YOUR OBJECTIVE
Return the data below exactly, but only from the line containing "JString (s : string)" through the line containing "match a, b with", with both of those lines included.

GIVEN DATA
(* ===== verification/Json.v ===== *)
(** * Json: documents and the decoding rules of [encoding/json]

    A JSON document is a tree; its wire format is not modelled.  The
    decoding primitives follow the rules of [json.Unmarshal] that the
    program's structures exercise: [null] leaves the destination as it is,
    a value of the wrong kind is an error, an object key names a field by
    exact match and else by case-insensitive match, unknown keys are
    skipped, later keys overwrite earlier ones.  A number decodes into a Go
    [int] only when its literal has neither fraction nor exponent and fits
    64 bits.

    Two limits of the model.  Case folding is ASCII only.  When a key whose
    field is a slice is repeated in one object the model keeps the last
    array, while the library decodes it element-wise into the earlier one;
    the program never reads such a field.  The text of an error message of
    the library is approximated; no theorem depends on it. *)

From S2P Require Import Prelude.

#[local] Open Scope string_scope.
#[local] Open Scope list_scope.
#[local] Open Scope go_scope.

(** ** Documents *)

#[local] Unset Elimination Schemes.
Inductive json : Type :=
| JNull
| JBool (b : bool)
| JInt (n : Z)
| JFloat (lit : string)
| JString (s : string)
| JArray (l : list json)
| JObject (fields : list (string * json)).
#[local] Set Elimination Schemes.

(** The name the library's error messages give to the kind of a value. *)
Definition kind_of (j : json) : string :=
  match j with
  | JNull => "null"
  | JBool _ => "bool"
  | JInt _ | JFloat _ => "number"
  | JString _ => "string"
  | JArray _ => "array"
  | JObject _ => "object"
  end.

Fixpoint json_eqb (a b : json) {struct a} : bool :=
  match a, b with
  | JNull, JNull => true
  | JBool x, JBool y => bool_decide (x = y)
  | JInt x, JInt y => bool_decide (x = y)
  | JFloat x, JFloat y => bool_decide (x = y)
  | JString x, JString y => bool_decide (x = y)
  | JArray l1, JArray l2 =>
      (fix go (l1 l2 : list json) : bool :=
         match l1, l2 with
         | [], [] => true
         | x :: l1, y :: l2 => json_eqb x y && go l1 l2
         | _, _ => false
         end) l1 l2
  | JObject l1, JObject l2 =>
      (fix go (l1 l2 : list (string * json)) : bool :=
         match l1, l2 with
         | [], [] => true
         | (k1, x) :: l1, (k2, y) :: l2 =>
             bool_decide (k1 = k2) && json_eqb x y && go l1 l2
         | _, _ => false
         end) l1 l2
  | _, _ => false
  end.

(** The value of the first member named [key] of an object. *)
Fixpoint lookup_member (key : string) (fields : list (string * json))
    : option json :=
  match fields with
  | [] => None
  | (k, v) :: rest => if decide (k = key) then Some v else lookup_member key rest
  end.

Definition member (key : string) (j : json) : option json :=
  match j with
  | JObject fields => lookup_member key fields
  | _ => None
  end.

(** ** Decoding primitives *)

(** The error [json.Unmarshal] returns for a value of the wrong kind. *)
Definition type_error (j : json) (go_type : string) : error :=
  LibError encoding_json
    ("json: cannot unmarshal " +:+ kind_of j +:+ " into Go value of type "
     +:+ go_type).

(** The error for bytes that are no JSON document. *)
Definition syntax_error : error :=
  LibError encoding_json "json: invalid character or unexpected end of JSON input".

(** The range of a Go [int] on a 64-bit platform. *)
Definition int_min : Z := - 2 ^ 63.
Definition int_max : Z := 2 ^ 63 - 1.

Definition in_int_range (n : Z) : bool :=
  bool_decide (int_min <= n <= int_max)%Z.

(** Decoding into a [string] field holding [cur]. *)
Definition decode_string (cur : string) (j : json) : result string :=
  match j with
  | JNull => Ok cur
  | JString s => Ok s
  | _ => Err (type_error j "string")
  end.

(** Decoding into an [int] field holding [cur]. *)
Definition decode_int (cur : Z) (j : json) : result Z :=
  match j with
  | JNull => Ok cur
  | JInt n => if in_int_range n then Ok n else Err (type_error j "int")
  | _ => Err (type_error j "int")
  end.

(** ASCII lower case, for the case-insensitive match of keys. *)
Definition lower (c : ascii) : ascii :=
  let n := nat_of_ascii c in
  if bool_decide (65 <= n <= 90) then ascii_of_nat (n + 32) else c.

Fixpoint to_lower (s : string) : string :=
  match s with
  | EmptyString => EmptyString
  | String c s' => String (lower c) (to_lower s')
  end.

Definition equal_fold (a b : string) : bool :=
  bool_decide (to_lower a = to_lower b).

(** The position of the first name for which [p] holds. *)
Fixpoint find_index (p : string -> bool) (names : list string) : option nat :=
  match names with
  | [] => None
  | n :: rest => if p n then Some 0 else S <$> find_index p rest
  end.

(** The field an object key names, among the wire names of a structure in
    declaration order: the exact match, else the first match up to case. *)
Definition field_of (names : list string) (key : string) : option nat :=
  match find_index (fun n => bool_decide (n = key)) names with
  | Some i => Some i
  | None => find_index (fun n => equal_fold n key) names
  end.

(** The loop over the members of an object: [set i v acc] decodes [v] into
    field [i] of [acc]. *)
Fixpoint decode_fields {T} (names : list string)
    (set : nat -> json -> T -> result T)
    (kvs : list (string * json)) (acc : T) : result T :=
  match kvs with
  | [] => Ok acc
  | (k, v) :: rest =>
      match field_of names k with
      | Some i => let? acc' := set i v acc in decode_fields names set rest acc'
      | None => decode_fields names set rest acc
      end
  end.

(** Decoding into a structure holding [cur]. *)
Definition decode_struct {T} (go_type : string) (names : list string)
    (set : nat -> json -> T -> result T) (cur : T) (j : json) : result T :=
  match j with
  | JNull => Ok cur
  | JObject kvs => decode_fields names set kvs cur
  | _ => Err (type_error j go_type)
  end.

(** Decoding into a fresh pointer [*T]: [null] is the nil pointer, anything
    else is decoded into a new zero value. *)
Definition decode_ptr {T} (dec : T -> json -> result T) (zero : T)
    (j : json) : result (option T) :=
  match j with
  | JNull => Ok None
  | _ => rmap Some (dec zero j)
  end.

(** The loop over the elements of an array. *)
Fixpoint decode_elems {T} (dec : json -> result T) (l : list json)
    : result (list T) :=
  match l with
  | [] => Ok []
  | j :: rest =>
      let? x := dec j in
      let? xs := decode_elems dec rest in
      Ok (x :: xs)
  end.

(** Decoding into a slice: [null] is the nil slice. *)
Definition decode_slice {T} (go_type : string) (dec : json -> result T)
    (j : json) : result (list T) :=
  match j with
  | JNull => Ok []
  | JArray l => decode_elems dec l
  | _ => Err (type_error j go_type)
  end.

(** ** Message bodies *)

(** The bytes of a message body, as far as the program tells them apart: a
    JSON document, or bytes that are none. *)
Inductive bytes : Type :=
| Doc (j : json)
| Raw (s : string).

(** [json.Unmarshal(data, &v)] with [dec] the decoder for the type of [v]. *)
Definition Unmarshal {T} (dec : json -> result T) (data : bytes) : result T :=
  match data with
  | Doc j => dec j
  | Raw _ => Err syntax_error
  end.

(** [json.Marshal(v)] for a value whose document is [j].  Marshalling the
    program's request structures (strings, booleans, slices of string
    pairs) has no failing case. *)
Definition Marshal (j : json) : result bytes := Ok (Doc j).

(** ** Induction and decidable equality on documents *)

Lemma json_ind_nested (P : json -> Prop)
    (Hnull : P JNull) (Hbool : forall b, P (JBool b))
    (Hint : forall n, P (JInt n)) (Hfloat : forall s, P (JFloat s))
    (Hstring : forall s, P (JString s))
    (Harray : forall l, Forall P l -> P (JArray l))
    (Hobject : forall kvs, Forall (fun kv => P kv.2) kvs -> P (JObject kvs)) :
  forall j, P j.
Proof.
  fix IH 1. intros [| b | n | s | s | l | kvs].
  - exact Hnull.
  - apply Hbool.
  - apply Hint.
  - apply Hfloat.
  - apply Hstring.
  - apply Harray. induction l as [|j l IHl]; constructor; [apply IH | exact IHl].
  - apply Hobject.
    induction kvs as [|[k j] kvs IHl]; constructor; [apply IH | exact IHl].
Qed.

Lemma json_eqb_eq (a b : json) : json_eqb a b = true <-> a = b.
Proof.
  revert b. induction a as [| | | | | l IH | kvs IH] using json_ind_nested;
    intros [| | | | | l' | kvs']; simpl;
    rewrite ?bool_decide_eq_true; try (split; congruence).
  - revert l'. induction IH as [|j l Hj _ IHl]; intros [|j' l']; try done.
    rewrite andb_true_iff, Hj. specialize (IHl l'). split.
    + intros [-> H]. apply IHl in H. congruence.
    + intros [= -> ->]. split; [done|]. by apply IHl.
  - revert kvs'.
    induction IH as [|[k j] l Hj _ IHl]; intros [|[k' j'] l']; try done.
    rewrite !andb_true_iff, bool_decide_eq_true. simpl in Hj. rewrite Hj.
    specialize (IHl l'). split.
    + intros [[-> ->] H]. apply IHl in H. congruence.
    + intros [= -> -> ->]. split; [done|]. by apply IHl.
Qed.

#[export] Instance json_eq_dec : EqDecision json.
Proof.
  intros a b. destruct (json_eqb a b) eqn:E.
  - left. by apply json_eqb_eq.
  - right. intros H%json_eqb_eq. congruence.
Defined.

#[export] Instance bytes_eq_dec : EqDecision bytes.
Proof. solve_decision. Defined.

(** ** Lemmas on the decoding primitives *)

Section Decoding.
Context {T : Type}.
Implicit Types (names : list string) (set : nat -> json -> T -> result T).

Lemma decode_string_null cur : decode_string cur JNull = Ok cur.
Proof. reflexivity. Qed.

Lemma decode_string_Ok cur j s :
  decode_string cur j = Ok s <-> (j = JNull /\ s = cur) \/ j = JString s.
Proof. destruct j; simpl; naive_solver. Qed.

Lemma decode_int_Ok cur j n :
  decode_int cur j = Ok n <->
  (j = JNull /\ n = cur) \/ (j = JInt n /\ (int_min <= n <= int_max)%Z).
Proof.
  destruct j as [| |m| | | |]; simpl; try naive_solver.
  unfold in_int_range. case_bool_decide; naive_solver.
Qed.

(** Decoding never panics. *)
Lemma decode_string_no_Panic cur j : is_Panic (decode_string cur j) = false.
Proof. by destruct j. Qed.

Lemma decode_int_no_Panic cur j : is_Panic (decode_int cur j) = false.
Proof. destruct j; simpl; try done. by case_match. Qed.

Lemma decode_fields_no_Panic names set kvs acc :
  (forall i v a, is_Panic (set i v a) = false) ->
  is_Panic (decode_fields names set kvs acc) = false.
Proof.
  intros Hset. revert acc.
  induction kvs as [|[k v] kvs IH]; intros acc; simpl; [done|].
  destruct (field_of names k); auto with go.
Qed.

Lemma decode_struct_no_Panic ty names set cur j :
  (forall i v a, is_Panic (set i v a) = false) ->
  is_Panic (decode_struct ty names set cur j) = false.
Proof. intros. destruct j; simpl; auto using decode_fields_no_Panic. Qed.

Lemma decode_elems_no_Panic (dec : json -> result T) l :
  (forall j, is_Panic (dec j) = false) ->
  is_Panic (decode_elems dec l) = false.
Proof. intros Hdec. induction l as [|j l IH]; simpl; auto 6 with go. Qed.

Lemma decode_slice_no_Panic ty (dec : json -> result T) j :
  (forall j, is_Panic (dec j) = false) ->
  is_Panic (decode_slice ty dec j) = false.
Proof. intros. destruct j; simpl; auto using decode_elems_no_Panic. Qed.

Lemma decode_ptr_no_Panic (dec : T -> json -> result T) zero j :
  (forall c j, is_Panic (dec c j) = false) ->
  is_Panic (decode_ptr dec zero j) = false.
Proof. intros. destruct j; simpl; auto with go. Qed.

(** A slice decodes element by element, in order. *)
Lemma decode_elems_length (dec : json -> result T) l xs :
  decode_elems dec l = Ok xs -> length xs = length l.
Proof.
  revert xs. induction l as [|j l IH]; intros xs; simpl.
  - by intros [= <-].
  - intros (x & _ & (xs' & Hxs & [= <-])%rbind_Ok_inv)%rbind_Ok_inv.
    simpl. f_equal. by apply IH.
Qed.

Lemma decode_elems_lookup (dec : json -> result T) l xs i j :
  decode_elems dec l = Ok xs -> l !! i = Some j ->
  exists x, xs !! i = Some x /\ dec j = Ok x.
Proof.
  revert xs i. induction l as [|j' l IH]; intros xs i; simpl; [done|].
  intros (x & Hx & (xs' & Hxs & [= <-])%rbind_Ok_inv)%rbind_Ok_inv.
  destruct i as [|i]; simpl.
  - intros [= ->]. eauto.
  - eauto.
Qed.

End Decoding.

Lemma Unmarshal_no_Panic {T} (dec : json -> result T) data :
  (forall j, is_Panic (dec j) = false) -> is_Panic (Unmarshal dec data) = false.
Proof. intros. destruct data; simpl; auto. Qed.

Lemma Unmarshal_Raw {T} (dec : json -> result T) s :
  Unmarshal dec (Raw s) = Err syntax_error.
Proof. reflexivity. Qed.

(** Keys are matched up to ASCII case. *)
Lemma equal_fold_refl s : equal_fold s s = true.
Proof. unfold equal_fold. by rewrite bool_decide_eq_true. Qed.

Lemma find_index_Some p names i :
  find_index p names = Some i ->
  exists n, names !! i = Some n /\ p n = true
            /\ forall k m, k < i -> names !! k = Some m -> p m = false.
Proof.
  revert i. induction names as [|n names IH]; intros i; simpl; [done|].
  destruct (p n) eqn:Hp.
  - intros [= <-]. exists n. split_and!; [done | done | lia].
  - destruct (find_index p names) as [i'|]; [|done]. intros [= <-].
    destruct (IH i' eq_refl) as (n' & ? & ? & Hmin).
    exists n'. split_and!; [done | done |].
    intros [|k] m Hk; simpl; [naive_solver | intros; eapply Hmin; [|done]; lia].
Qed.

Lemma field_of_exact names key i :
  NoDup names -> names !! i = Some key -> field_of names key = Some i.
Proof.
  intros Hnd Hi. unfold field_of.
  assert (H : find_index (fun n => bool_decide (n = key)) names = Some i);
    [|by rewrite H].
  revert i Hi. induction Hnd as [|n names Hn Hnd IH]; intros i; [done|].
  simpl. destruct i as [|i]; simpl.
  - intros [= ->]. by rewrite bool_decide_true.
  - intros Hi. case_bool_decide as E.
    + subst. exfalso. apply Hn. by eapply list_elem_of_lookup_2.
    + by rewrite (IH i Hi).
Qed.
...
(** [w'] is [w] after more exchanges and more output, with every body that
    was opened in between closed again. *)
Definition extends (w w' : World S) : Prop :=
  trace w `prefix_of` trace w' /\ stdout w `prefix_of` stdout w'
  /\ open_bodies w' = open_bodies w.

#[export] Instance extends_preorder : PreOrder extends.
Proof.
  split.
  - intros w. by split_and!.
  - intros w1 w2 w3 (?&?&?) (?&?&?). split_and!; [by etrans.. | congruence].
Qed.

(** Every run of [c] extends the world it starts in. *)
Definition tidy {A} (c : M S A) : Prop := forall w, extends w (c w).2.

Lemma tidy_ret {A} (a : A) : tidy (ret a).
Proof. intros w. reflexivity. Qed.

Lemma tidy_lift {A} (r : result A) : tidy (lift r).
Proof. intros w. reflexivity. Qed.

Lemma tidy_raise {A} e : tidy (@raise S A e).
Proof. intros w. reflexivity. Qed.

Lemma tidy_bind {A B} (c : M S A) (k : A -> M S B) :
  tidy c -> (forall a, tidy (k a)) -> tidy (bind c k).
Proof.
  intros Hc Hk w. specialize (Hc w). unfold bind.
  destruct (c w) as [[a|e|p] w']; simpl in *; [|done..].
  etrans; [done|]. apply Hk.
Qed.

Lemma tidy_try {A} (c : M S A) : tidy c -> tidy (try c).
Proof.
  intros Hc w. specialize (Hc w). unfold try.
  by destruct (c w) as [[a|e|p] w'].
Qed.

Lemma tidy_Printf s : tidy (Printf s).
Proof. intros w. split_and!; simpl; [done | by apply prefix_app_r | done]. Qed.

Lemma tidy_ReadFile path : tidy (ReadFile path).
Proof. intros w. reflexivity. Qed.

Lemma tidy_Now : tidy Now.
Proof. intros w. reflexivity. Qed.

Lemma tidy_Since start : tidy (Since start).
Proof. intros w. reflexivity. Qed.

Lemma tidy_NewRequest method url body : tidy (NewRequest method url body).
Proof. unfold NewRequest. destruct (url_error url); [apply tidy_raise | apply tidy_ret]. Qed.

TASK RESULT
| JString (s : string)
| JArray (l : list json)
| JObject (fields : list (string * json)).
#[local] Set Elimination Schemes.

(** The name the library's error messages give to the kind of a value. *)
Definition kind_of (j : json) : string :=
  match j with
  | JNull => "null"
  | JBool _ => "bool"
  | JInt _ | JFloat _ => "number"
  | JString _ => "string"
  | JArray _ => "array"
  | JObject _ => "object"
  end.

Fixpoint json_eqb (a b : json) {struct a} : bool :=
  match a, b with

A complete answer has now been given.